Generalization is a machine learning concept that evaluates how a model performs on testing or unseen data. A model could score 99% accuracy on a training model, however if it cannot replicate the accuracy results then the model is useless. Our model could either underfit or overfit in these situations, all to say that they both fail to predict patterns in the data. Before we explain underfit and overfit, let's understand bias and variance.
Bias and variance are two predictive models that can differentiate a good model from a not so good model.
According to EliteDataScince, "Bias occurs when an algorithm has less flexibility to learn the true signal from a dataset." A model with high bias will be consistent with it's results however, it would be inaccurate. A good way to remember bias is to think about 'bias towards people'. If you are biased towards someone and would likely make wrong assumptions about them.
On the other hand, EliteDataScience explained variance as "algorithm's sensitivity to specific sets of training data". Such models are usually complex models that try to find patterns using variables that should have no affect. These models are accurate on average however, they are in consistent with their results. For instance, using your name to find the brand of toothpaste would be an example of high variance.
We should also understand that there is a trade off between the two.
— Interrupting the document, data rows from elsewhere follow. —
(** A number in a template literal. *)
Definition Number_toString (z : Z) : string := NilZero.string_of_int (Z.to_int z).

(** A nullable string in a template literal. *)
Definition nullable_toString (s : option string) : string :=
  match s with
  | Some s => s
  | None => "null"
  end.

Module FileChunkPart.

(** [Offset] and [Size] are the byte offset and byte count that the
    constructor copies from the manifest's chunk part, where they are
    unsigned 32-bit values. *)
Record t : Type := {
  Guid : string;
  Offset : N;
  Size : N;
  Hash : string;
  Sha : option string;
  DataGroup : string;
  Filename : string;
  Url : string;
  _options : ManifestOptions;
}.

Section WithEnv.
Context `{Env}.

(** The cache branch of [loadData] (lines 58 to 70). *)
Definition load_cached (this : t) (path : string) : M FS bytes :=
  data <- fs_readFileSync path ;;
  if negb (lazy (_options this)) then
    h <- FChunkHeader.rolling_hash data ;;
    let hash := toHex h in
    if negb (String.eqb hash (Hash this)) then
      throw ("Chunk '" +:+ Filename this +:+ "' is corrupted: Hash mismatch ("
             +:+ hash +:+ " != " +:+ Hash this +:+ ")")
    else
      sha <- FChunkHeader.sha1 data ;;
      if negb (bool_decide (Some sha = Sha this)) then
        throw ("Chunk '" +:+ Filename this +:+ "' is corrupted: Sha mismatch ("
               +:+ sha +:+ " != " +:+ nullable_toString (Sha this) +:+ ")")
      else ret data
  else ret data.

(** The download branch of [loadData] (lines 72 to 95).  [load] never
    returns [Success] without a buffer; that case is kept for the shape of
    the source, where [buf] is nullable. *)
Definition load_remote (this : t) (path : option string) : M FS bytes :=
  match chunkBaseUri (_options this) with
  | None =>
      throw "'<ManifestOptions>.chunkBaseUri' can not be empty for downloading chunks"
  | Some base =>
      let uri := base +:+ (if endsWith_slash base then "" else "/") +:+ Url this in
      emit (EvRequest uri) ;;;
      match request uri with
      | None => throw "Error: request failed"
      | Some (status, content) =>
          if negb (status =? 200) then
            throw ("Failed to download '" +:+ Filename this
                   +:+ "': Request failed with status '"
                   +:+ Number_toString status +:+ "'")
          else
            r <- with_archive (FArchive_new content)
                   (magic <- Ar.readUInt32 ;;
                    if negb (magic =? FChunkHeader.MAGIC) then
                      throw ("Chunk '" +:+ Filename this
                             +:+ "' is invalid: Header magic mismatch (0x"
                             +:+ toHex magic +:+ " != 0x"
                             +:+ toHex FChunkHeader.MAGIC +:+ ")")
                    else
                      Ar.seek 0 ;;;
                      header <- FChunkHeader.new (lazy (_options this)) ;;
                      FChunkHeader.load (fst header) (lazy (_options this))) ;;
            let '(status, buf) := r in
            match status, buf with
            | Success, Some data =>
                match path with
                | Some p => fs_writeFileSync p data
                | None => ret tt
                end ;;;
                ret data
            | Success, None =>
                throw "TypeError: Cannot read properties of null (reading 'copy')"
            | _, _ =>
                throw ("Chunk '" +:+ Filename this
                       +:+ "' is invalid: Load result 'EChunkLoadResult::"
                       +:+ EChunkLoadResult_name status +:+ "'")
            end
      end
  end.

(** [loadData], lines 53 to 96: the full payload, from the cache or from
    the network. *)
Definition fetch_payload (this : t) : M FS bytes :=
  let dir := cacheDirectory (_options this) in
  let path := match dir with
              | Some d => Some (join d (Filename this))
              | None => None
              end in
  hit <- match path with
         | Some p => fs_existsSync p
         | None => ret false
         end ;;
  if hit then
    match path with
    | Some p => load_cached this p
    | None => ret []
    end
  else load_remote this path.

(** [loadData()]. *)
Definition loadData (this : t) : M FS bytes :=
  data <- fetch_payload this ;;
  result <- Buffer_alloc (Z.of_N (Size this)) ;;
  Buffer_copy data result 0 (Z.of_N (Offset this))
              (Z.of_N (Offset this) + Z.of_N (Size this)).

End WithEnv.
End FileChunkPart.

(** ** The constructor of FileChunkPart *)

(** Modelled from the spec: [data/FChunkPart] is not among the sources.  A
    chunk part names a chunk by its GUID and carries the byte offset and
    size wanted from its payload. *)
Record FChunkPart : Type := {
  part_Guid : FGuid;
  part_Offset : N;
  part_Size : N;
}.

(** What the constructor imports beyond [Env]: the printing of a GUID, the
    type of the digests kept by the manifest, [toHex] with a length, and
    what [toHex] does when its argument is [undefined] (a value, or a
    throw).  [misc/FGuid] and [misc/HexUtils] are not among the sources. *)
Class ManifestEnv : Type := {
  ShaValue : Type;
  FGuid_toString : FGuid -> string;
  toHex_sized : ShaValue -> Z -> string;
  toHex_undefined : Res string;
  toHex_sized_undefined : Z -> Res string;
}.

(** Modelled from the spec: [Manifest] is not among the sources.  The
    constructor uses its options and three objects indexed by the GUID
    string; indexing an object by a missing key gives [undefined]. *)
Record Manifest `{ManifestEnv} : Type := {
  Options : ManifestOptions;
  ChunkHashList : gmap string Z;
  ChunkShaList : gmap string ShaValue;
  DataGroupList : gmap string Z;
}.

(** [s.substr(start)]: from [start], counted from the end when negative, to
    the end of the string. *)
Definition String_substr (start : Z) (s : string) : string :=
  let len := Z.of_nat (String.length s) in
  let from := if start <? 0 then Z.max (len + start) 0 else Z.min start len in
  String.substring (Z.to_nat from) (Z.to_nat (len - from)) s.

(** A value or a throw, as a computation. *)
Definition lift_res {S A} (r : Res A) : M S A :=
  match r with
  | Ok a => ret a
  | Throw e => throw e
  end.

(** The two decimal digits of [n mod 100]. *)
Definition two_digits (n : Z) : string :=
  String (ascii_of_N (48 + Z.to_N (n / 10 mod 10)))
    (String (ascii_of_N (48 + Z.to_N (n mod 10))) "").

Module FileChunkPartCtor.
Section WithEnv.
Context `{Env} `{ManifestEnv}.

(** [('00' + group.toString()).substr(-2)] (line 46). *)
Definition data_group (group : Z) : string :=
  String_substr (-2) ("00" +:+ Number_toString group).
(** * Image upload service: a shallow embedding of the three server files

    The repository holds three versions of one Express application:
    [server.js], and two earlier revisions referred to below as [part_000]
    and [part_001].  Each is embedded in a module of its own
    ([ServerJs], [Part000], [Part001]); the libraries they call (multer,
    mongoose, express, node's [path]) are modelled once, in the modules
    that precede them, to the extent the handlers depend on them.

    Conventions.  A request is one that reaches its route: CORS, the rate
    limiter and the body parsers have let it through.  Strings are byte
    strings; the characters the code looks at (dot, slash, digits) are
    ASCII.  Time stamps and sizes are non-negative integers ([N]).  What
    a request cannot decide itself (clock readings, the random draw, the
    identifier of a new document, failures of disk and database) is an
    input of the model, gathered in [Runtime.t]. *)

From Stdlib Require Import String Ascii List Bool NArith ZArith Lia.
From Stdlib Require Import Permutation Sorted DecimalString DecimalN.
Import ListNotations.

Set Warnings "-register-all".

Local Open Scope string_scope.
Local Open Scope list_scope.

(** ** JavaScript values that reach a response body *)

Module Js.

(** Values of the object literals handed to [res.json].  [VId] is a
    document identifier (an ObjectId) and [VDate] a [Date], counted in
    milliseconds since the epoch; objects keep their keys in the order
    of the literal. *)
Inductive value : Type :=
| VUndefined
| VNull
| VBool (b : bool)
| VNum (n : N)
| VStr (s : string)
| VId (oid : string)
| VDate (ms : N)
| VArr (items : list value)
| VObj (fields : list (string * value)).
A high bias model, would be low variance and vice a versa. So as a data scientist you should be looking for a sweet spot.
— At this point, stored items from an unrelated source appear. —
(** ** Sorting as [ORDER BY] does

    [before a b] holds when [a] sorts strictly ahead of [b]; rows with
    equal keys keep their relative order. *)

Section OrderBy.
Variable A : Type.
Variable before : A -> A -> bool.

Fixpoint insert_sorted (x : A) (l : list A) : list A :=
  match l with
  | [] => [x]
  | y :: l' => if before y x then y :: insert_sorted x l' else x :: l
  end.

Fixpoint order_by (l : list A) : list A :=
  match l with
  | [] => []
  | x :: l' => insert_sorted x (order_by l')
  end.
End OrderBy.

(** [LIMIT n] *)
Definition limit {A : Type} (n : nat) (l : list A) : list A := firstn n l.

(** Ascending order of a nullable number or text: NULL comes first. *)
Definition asc_int (a b : option Z) : bool :=
  match a, b with
  | None, Some _ => true
  | Some x, Some y => (x <? y)%Z
  | _, _ => false
  end.

Definition asc_text (a b : option string) : bool :=
  match a, b with
  | None, Some _ => true
  | Some x, Some y => String.ltb x y
  | _, _ => false
  end.

(** ** The store *)

Record Row : Type := {
  id : option Z;
  leaderboard_id : option Z;
  rank : option Z;
  name : option string;
  first_place_finishes : option Z;
  second_place_finishes : option Z;
  third_place_finishes : option Z;
  races_completed : option Z;
  kudos_rank : option Z;
  kudos : option Z;
  folder_date : option string;
  data_date : option string;
  sync_id : option string
}.

Record Table : Type := {
  columns : list string;
  rows : list Row
}.

Record SyncRow : Type := {
  sync_row_id : option string;
  sync_date : option string
}.

Record Database : Type := {
  tables : list (string * Table);
  Sync : option (list SyncRow)
}.

Fixpoint assoc {V : Type} (k : string) (l : list (string * V)) : option V :=
  match l with
  | [] => None
  | (k', v) :: l' => if String.eqb k k' then Some v else assoc k l'
  end.

Definition mem (x : string) (l : list string) : bool :=
  existsb (String.eqb x) l.

(** [FROM tableName] *)
Definition from (db : Database) (tableName : string) : outcome Table :=
  match assoc tableName (tables db) with
  | Some t => Ok t
  | None => Err ("SQLITE_ERROR: no such table: " ++ tableName)
  end.

(** The cell of a TEXT column.  The entity name lives in the column
    [name] or [field4], the instants in [folder_date]/[field11] and
    [data_date]/[field12], the run in [sync_id]/[field13]. *)
Definition text_column (col : string) : option (Row -> option string) :=
  if String.eqb col "name" || String.eqb col "field4" then Some name
  else if String.eqb col "folder_date" || String.eqb col "field11" then Some folder_date
  else if String.eqb col "data_date" || String.eqb col "field12" then Some data_date
  else if String.eqb col "sync_id" || String.eqb col "field13" then Some sync_id
  else None.

Definition kudos_column (col : string) : option (Row -> option Z) :=
  if String.eqb col "kudos" || String.eqb col "field10" then Some kudos
  else None.

Definition no_such_column {A : Type} (col : string) : outcome A :=
  Err ("SQLITE_ERROR: no such column: " ++ col).

Definition text_cells (t : Table) (col : string) : outcome (Row -> option string) :=
  if mem col (columns t) then
    match text_column col with
    | Some f => Ok f
    | None => no_such_column col
    end
  else no_such_column col.

Definition kudos_cells (t : Table) (col : string) : outcome (Row -> option Z) :=
  if mem col (columns t) then
    match kudos_column col with
    | Some f => Ok f
    | None => no_such_column col
    end
  else no_such_column col.

(** The thirteen columns the listing and the hour lookup select from
    [XBLTotal]. *)
Definition xbltotal_columns : list string :=
  ["id"; "leaderboard_id"; "rank"; "name"; "first_place_finishes";
   "second_place_finishes"; "third_place_finishes"; "races_completed";
   "kudos_rank"; "kudos"; "folder_date"; "data_date"; "sync_id"].

Definition select_listing (t : Table) : outcome (list Row) :=
  match find (fun c => negb (mem c (columns t))) xbltotal_columns with
  | Some c => no_such_column ("t." ++ c)
  | None => Ok (rows t)
  end.

(** ** Existence probes

    Every statement handed to [runQuery] by a probe is recorded with
    its text and its bound parameters, so that what reaches the SQL
    text can be told from what is bound. *)

Record statement : Type := {
  text : string;
  bound : list string
}.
So you might be wondering where does underfitting and overfitting falls?
Underfitting
Underfitting occurs when a model does not fit the training data set and therefore cannot be generalized on the new dataset. This could be result of a simple model, that is, there are not enough independent variables to predict the dependent variable. It could also occur when we use linear regression on non-linear dataset. If we have to explain underfitting model in terms of bias/variance, it would be high variance and low bias.
Overfitting
On the other hand, overfitting is a result of a few too many independent variable. Instead of learning the pattern, the model would just memorize the points. It would even consider the noisy points or outliers to find a pattern. Even though the training model would give exceptional predictions, the results would not be replicated on the test dataset. SO if you see 99% accuracy on your training dataset, be suspicious. This complex model would have high variance and low bias.
There are multiple techniques that are used to overcome both underfitting and overfitting however that is a post for another day.